▶ _What this task involves_:
Please output exactly the part of the records below that opens with the line containing "cbn [receive_message]. eapply tries_bind." and closes with the line containing "f_equal. exact (rwf_bytes _ Hw1).", both lines included, and nothing else.
-=-=-
(** The frames that are left, and then the message. *)
Lemma tries_message m id fs n rest deadline s fuel :
  let m' := sorted_message m in
  servable sha256_hex limits [mkCursor id m' 0] → sound (PDict (m_control m)) →
  0 ≤ n < frame_count limits m →
  message_frames m limits id (sha256_hex (m_payload m)) (frame_count limits m) (seqZ n (frame_count limits m - n)) = (fs, Ok tt) →
  ready s → rd_messages (wi_reader s) ≡ₚ live sha256_hex limits [mkCursor id m' n] →
  wi_in s = concat (frame_bytes <$> fs) ++ rest → (length fs ≤ fuel)%nat →
  tries (receive_message w sha256_hex fuel deadline) s
    (λ a s', a = m' ∧ wi_in s' = rest ∧ wi_out s' = wi_out s ∧ wi_reader s' = reader_init limits).
Proof.
  intros m' Hsv Hsound. revert fs n s. induction fuel as [|fuel IH]; intros fs n s Hn Hfs [Hl Hw] Hm Hin Hfuel.
  { rewrite seqZ_cons in Hfs by lia. cbn [message_frames] in Hfs. destruct (message_frame _ _ _ _ _ _); [|done].
    destruct (message_frames _ _ _ _ _ _). injection Hfs as <- _. cbn in Hfuel. lia. }
  rewrite seqZ_cons in Hfs by lia. cbn [message_frames] in Hfs.
  destruct (message_frame _ _ _ _ _ n) as [f|] eqn:Hf; [|done].
  destruct (message_frames _ _ _ _ _ (seqZ (Z.succ n) _)) as [fs' r'] eqn:Hfs'. injection Hfs as <- ->.
  cbn [fmap list_fmap concat] in Hin. rewrite <- app_assoc in Hin.
  destruct (message_frame_ok _ _ _ _ _ _ _ (sv_size _ _ _ Hsv) Hf) as (_ & Hchunk & _).
  assert (Hsv' : servable sha256_hex limits [mkCursor id m' n]).
  { destruct Hsv as [? H1 H2 H3 H4]. split; try done. apply Forall_singleton in H2 as (_ & ? & ?).
    apply Forall_singleton. cbn [cu_next cu_id cu_msg] in *. split_and!; [lia|done..]. }
  destruct (accept_sent sha256_hex limits (wi_reader s) (mkCursor id m' n) [] Hl Hw Hsv') as (r & Hacc & Hm');
    [change (n < frame_count limits m); lia|done|].
  cbn [cu_msg cu_id cu_next wf_kind wf_chunk sent_frame m' sorted_message m_kind m_payload] in Hacc.
  cbn [receive_message]. eapply tries_bind.
  { eapply (tries_frame m id n f (concat (frame_bytes <$> fs') ++ rest) deadline s r); try done; [apply (sv_size _ _ _ Hsv)|].
    rewrite Hchunk. exact Hacc. }
  intros c s1 (-> & Hin1 & Ho1 & Hr1). destruct (accept_wf _ _ _ _ _ _ _ Hw Hacc) as [Hw1 Hl1].
  change (frame_count limits (sorted_message m)) with (frame_count limits m) in *.
  change (frame_count limits m') with (frame_count limits m).
  destruct (Z.eqb_spec (n + 1) (frame_count limits m)) as [He|Hne].
  - intros s' res H. injection H as <- <-. right. eexists. split; [done|]. split_and!; [done| |done|].
    + rewrite Hin1. rewrite seqZ_nil in Hfs' by lia. by injection Hfs' as <-.
    + rewrite Hr1. rewrite Hl in Hl1. destruct r as [l ms b]. cbn [rd_limits] in Hl1. subst l. unfold reader_init.
      cbn [rd_messages] in Hm'. assert (ms = []) as ->.
      { apply Permutation_nil_r. rewrite Hm'. unfold live, live1, advance. cbn [fmap list_fmap concat cu_next cu_msg].
        change (frame_count limits m') with (frame_count limits m). by rewrite He, Z.ltb_irrefl, andb_false_r. }
      f_equal. exact (rwf_bytes _ Hw1).
  - intros s' res H. change (Z.succ n) with (n + 1) in Hfs'.
    replace (Z.pred (frame_count limits m - n)) with (frame_count limits m - (n + 1)) in Hfs' by lia.
    eapply (IH fs' (n + 1) s1) in H; try done; [|lia| |by rewrite Hr1|cbn in Hfuel; lia].
    + by rewrite Ho1 in H.
    + split; [by rewrite Hr1, Hl1|by rewrite Hr1].
Qed.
-=-=-
▶ _Solution to the exercise_:
  cbn [receive_message]. eapply tries_bind.
  { eapply (tries_frame m id n f (concat (frame_bytes <$> fs') ++ rest) deadline s r); try done; [apply (sv_size _ _ _ Hsv)|].
    rewrite Hchunk. exact Hacc. }
  intros c s1 (-> & Hin1 & Ho1 & Hr1). destruct (accept_wf _ _ _ _ _ _ _ Hw Hacc) as [Hw1 Hl1].
  change (frame_count limits (sorted_message m)) with (frame_count limits m) in *.
  change (frame_count limits m') with (frame_count limits m).
  destruct (Z.eqb_spec (n + 1) (frame_count limits m)) as [He|Hne].
  - intros s' res H. injection H as <- <-. right. eexists. split; [done|]. split_and!; [done| |done|].
    + rewrite Hin1. rewrite seqZ_nil in Hfs' by lia. by injection Hfs' as <-.
    + rewrite Hr1. rewrite Hl in Hl1. destruct r as [l ms b]. cbn [rd_limits] in Hl1. subst l. unfold reader_init.
      cbn [rd_messages] in Hm'. assert (ms = []) as ->.
      { apply Permutation_nil_r. rewrite Hm'. unfold live, live1, advance. cbn [fmap list_fmap concat cu_next cu_msg].
        change (frame_count limits m') with (frame_count limits m). by rewrite He, Z.ltb_irrefl, andb_false_r. }
      f_equal. exact (rwf_bytes _ Hw1).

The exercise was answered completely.